> Prompt: Give the lines below again exactly, starting with the line that holds "v4_server : Is4 (ServerIP c) = true;" and going on through the line that holds "Definition machine (c".

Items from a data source
(* ===== verification/Configured.v ===== *)
(** An accepted configuration, and the servers [internal/serve] makes of it: whom they
    serve. The servers of Services.v, with what Bootp.v, Tftp.v and Rcmd.v show of any
    server. *)
From S2P Require Import Prelude Netip Addr Config Install Services.
From S2P Require Bootp Tftp Rcmd.

(** Every address is IPv4: of the addresses, the reader asks this only of the
    identifier of the DHCP server. *)
Record all_v4 (c : Config) : Prop := {
  v4_server : Is4 (ServerIP c) = true;
  v4_clients : Forall (fun cl => Is4 (c_IP cl) = true) (Clients c);
  v4_mask p : Netmask c = Some p -> Is4 (p_addr p) = true;
}.

(** A machine of the configuration has the address. *)
Definition machine (c : Config) (a : bytes) : Prop := exists cl, cl ∈ Clients c /\ c_IP cl = MkAddr a [].

Lemma allow_machine c a : allow c a = true <-> machine c a.
Proof.
  unfold allow, machine. rewrite existsb_exists. setoid_rewrite list_elem_of_In. setoid_rewrite bool_decide_eq_true. done.
Qed.

Lemma allow_false c a : ~ machine c a -> allow c a = false.
Proof. rewrite <- allow_machine. by destruct (allow c a). Qed.

(** The name of a machine is the one of the last client that has its address. *)
Lemma aliasByIP_machine c a : machine c a -> exists pre cl post,
  Clients c = pre ++ cl :: post /\ c_IP cl = MkAddr a [] /\ Forall (fun d => c_IP d <> MkAddr a []) post /\ aliasByIP c a = c_Name cl.
Proof.
  intros (cl & Hin & Hip). unfold aliasByIP. induction (Clients c) as [|d cs IH] using rev_ind; [by apply not_elem_of_nil in Hin|].
  rewrite filter_app. destruct (decide (c_IP d = MkAddr a [])) as [Hd|Hd].
  - exists cs, d, []. rewrite filter_cons_True by done. rewrite filter_nil, last_snoc. by split_and!.
  - rewrite filter_cons_False, filter_nil, app_nil_r by done. apply elem_of_app in Hin as [Hin|H]; [|by apply list_elem_of_singleton in H as ->].
    destruct (IH Hin) as (pre & c' & post & -> & H1 & H2 & H3). exists pre, c', (post ++ [d]).
    rewrite <- app_assoc. split_and!; [done|done| |done]. apply Forall_app. split; [done|by apply Forall_singleton].
Qed.

(** A server of an accepted configuration is one that answers without fail. *)
Lemma bootpServer_plain c o : config_ok c -> all_v4 c -> Bootp.plain_config (bootpServer c o).
Proof.
  intros Hok [Hs Hc Hm]. unfold Is4 in *. apply Z.eqb_eq in Hs. split.
  - split; cbn; [done| |].
    + unfold Bootp.serverID. cbn. destruct (ok_ids c Hok) as [->|H]; [done|]. unfold Is4 in H. zbool.
      destruct (ip (DHCPServerID c)); done.
    + intros bits. destruct (Netmask c) as [p|] eqn:E; [|done]. cbn. intros [= <-].
      pose proof (ok_mask c Hok p E) as Hb. specialize (Hm p eq_refl). unfold Is6 in Hb. zbool. by rewrite Hm in Hb.
  - cbn. apply Forall_fmap. destruct (ok_clients c Hok) as [_ Hh]. rewrite Forall_forall in Hc, Hh |- *.
    intros cl Hcl. specialize (Hc cl Hcl). destruct (Hh cl Hcl) as [Hl _]. unfold maxHostname in Hl. zbool. split; cbn; [done|lia].
Qed.

(** What is answered to a request for an address is for a machine of the configuration. *)
Definition answers_machine (c : Config) (req rep : bytes) : Prop :=
  exists cl, cl ∈ Clients c /\ c_MAC cl = sub req 28 6 /\ Bootp.rep_xid rep = sub req 4 4 /\
    (Bootp.yiaddr rep = ip (c_IP cl) /\ Bootp.siaddr rep = ip (ServerIP c) \/
     Bootp.option_value 53 rep = Some [Bootp.dhcpNak] /\ Bootp.yiaddr rep = [0; 0; 0; 0]).

Lemma replies_machine c o req rep : Bootp.replies_to (bootpServer c o) req rep -> answers_machine c req rep.
Proof.
  intros (bc & Hin & Hmac & _ & Hx & _ & H & _). cbn in Hin. apply list_elem_of_fmap in Hin as (cl & -> & Hcl). by exists cl.
Qed.

(** C11. Only the machines of the configuration are served. Of a configuration that is
    accepted and whose addresses are IPv4: whatever datagram arrives at the BOOTP port,
    the server does not panic, and what it answers is for the machine whose hardware
    address the request has, with that machine's address and the server's, or refuses
    it one; without a network of its own it leaves DHCP alone; and a transfer or a
    command that is asked for from an address that no machine has is refused before the
    file is looked for or the request is read. *)
Theorem configured_only c o : config_ok c -> all_v4 c ->
  (forall req src, wf_bytes req -> exists r, Bootp.Serve (bootpServer c o) req src = Ok r /\
     forall rep dst, r = Some (rep, dst) -> answers_machine c req rep) /\
  (forall req src m, wf_bytes req -> o_network o = false -> Bootp.parseDHCP req = (m, true) -> Bootp.Serve (bootpServer c o) req src = Ok None) /\
  (forall tcp port, ~ machine c (Unmap (AddrFromSlice tcp)) ->
     (forall (P : Type) (peer : P -> bytes -> bool * list Tftp.event * P) unicode FS free pkt reply xfer, 2 <= zlen pkt ->
        Tftp.handle peer unicode (tftpServer c) FS free (Tftp.UDPAddr tcp port) pkt reply xfer =
        Ok (None, Tftp.sendError peer Tftp.errAccessViolation (str "access denied") reply, xfer)) /\
     (forall (W : Type) (conn : Rcmd.Conn W) w,
        (Rcmd.handle (rshServer c o).1 (Rcmd.logged conn) (Some (tcp, port)) (w, [])).2 =
        [Rcmd.EvReject (Unmap (AddrFromSlice tcp)) Rcmd.Filter; Rcmd.refusal (str "permission denied"); Rcmd.EvClose])).
Proof.
  intros Hok Hv. split_and!.
  - intros req src Hwf. destruct (Bootp.Serve_replies (bootpServer c o) req src (bootpServer_plain c o Hok Hv) Hwf) as (r & Hr & H).
    exists r. split; [done|]. intros rep dst E. by eapply replies_machine, H.
  - intros req src m Hwf Ho. by apply Bootp.dhcp_left_alone.
  - intros tcp port Hm%allow_false. split.
    + intros P peer unicode FS free pkt reply xfer Hl. unfold Tftp.handle. rewrite (proj2 (Z.ltb_ge _ _)) by done. cbn. by rewrite Hm.
    + intros W conn w. by apply (Rcmd.handle_denied _ _ (allow c)).
Qed.

(** *** A machine of a small configuration, and a stranger *)

Definition demo_options : options := MkOptions None false NoCapture 0 false.

Lemma demo_v4 : all_v4 (demo_config dev).
Proof.
  assert (H : Is4 (ServerIP (demo_config dev)) && forallb (fun cl => Is4 (c_IP cl)) (Clients (demo_config dev)) &&
              match Netmask (demo_config dev) with None => true | Some p => Is4 (p_addr p) end = true) by (vm_compute; reflexivity).
  apply andb_true_iff in H as [[H1 H2]%andb_true_iff H3]. split; [done| |].
  - apply Forall_forall. intros cl Hcl%list_elem_of_In. rewrite forallb_forall in H2. by apply H2.
  - intros p Hp. by rewrite Hp in H3.
Qed.

Lemma demo_stranger : ~ machine (demo_config dev) (Unmap (AddrFromSlice [10; 0; 0; 9])).
Proof. rewrite <- allow_machine. assert (H : allow (demo_config dev) (Unmap (AddrFromSlice [10; 0; 0; 9])) = false) by (vm_compute; reflexivity). by rewrite H. Qed.

Lemma configured_only_witness :
  (Rcmd.handle (rshServer (demo_config dev) demo_options).1 (Rcmd.logged (Rcmd.client_conn Rcmd.no_shell)) (Some ([10; 0; 0; 9], 1000)) (Rcmd.demo_request, [])).2 =
  [Rcmd.EvReject [10; 0; 0; 9] Rcmd.Filter; Rcmd.refusal (str "permission denied"); Rcmd.EvClose].
Proof.
  destruct (configured_only (demo_config dev) demo_options demo_accepted demo_v4) as (_ & _ & H).
  exact (proj2 (H [10; 0; 0; 9] 1000 demo_stranger) _ _ _).
Defined.

(** A server whose address is not IPv4. *)
Definition v6_raw : raw :=
  MkRaw (str "fe80::1") [] [] [MkRawClient (str "indy") (str "08:00:69:01:02:03") (str "192.168.1.5") (str "indy")] [] [] []
    [MkRawSet (str "base") None false [demo_layer] ∅ ∅ []] [] None None.
Definition v6_config : cfg Config := ParseIn (fun _ => Some v6_raw) (fun _ => None) (fun _ => None) id [] (str "/etc").

(** The reader takes it, and a machine that boots is told an address that is its first
    four bytes. *)
Theorem v6_server_cut : exists c rep dst, v6_config = Ok c /\ zlen (ip (ServerIP c)) = 16 /\
  Bootp.Serve (bootpServer c demo_options) Bootp.ex_bootp (Bootp.UDPAddr [0; 0; 0; 0] 68) = Ok (Some (rep, dst)) /\
  Bootp.siaddr rep = take 4 (ip (ServerIP c)).
Proof.
  assert (H : match v6_config with
              | Ok c => match Bootp.Serve (bootpServer c demo_options) Bootp.ex_bootp (Bootp.UDPAddr [0; 0; 0; 0] 68) with
                        | Ok (Some (rep, dst)) => bool_decide (zlen (ip (ServerIP c)) = 16) && bool_decide (Bootp.siaddr rep = take 4 (ip (ServerIP c)))
                        | _ => false
                        end
              | _ => false end = true) by (vm_compute; reflexivity).
  destruct v6_config as [c|e|]; [|done|done]. destruct (Bootp.Serve _ _ _) as [[[rep dst]|]|e|] eqn:E; [|done..].
  apply andb_true_iff in H as [H1%bool_decide_eq_true H2%bool_decide_eq_true]. by exists c, rep, dst.
Qed.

> Exercise response:
  v4_server : Is4 (ServerIP c) = true;
  v4_clients : Forall (fun cl => Is4 (c_IP cl) = true) (Clients c);
  v4_mask p : Netmask c = Some p -> Is4 (p_addr p) = true;
}.

(** A machine of the configuration has the address. *)
Definition machine (c : Config) (a : bytes) : Prop := exists cl, cl ∈ Clients c /\ c_IP cl = MkAddr a [].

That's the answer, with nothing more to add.